+++ Task inputs
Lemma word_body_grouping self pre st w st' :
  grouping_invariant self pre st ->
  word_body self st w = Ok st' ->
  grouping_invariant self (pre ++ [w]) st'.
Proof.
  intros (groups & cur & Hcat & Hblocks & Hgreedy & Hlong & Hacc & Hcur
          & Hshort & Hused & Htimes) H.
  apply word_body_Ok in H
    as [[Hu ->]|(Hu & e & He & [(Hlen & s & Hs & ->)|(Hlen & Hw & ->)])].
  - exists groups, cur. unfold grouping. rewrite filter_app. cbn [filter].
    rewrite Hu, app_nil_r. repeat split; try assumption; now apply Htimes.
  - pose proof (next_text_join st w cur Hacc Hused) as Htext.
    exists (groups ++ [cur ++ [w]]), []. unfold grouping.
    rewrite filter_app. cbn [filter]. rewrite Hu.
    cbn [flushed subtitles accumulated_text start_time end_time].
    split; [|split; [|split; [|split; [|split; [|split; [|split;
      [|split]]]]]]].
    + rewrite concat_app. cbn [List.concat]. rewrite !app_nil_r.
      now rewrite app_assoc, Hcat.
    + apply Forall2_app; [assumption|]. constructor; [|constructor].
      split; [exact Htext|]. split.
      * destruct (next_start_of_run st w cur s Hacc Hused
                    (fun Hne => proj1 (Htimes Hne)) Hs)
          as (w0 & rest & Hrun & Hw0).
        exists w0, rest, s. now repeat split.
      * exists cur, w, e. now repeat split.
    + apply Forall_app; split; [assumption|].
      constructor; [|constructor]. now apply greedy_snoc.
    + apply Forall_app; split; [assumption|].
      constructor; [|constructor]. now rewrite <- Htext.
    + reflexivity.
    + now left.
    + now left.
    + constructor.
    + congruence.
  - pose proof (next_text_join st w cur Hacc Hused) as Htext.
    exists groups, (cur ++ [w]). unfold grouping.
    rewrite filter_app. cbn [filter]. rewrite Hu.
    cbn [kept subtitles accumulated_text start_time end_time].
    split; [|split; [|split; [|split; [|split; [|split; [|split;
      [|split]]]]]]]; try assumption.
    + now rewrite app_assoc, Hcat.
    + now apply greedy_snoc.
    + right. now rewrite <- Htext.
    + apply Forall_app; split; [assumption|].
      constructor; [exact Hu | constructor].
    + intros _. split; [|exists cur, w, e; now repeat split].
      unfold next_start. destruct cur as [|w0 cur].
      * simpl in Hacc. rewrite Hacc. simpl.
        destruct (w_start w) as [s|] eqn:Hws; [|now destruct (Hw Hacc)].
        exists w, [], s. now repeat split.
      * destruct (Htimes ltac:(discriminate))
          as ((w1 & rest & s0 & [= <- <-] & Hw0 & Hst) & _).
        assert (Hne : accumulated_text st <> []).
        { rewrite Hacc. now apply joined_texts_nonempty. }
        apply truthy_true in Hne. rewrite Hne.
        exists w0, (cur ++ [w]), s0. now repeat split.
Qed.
++++++
■ What the task asks ■
In the records above, locate every line with the string "self" and copy it.

■ Task answer ■
Lemma word_body_grouping self pre st w st' :
  grouping_invariant self pre st ->
  word_body self st w = Ok st' ->
  grouping_invariant self (pre ++ [w]) st'.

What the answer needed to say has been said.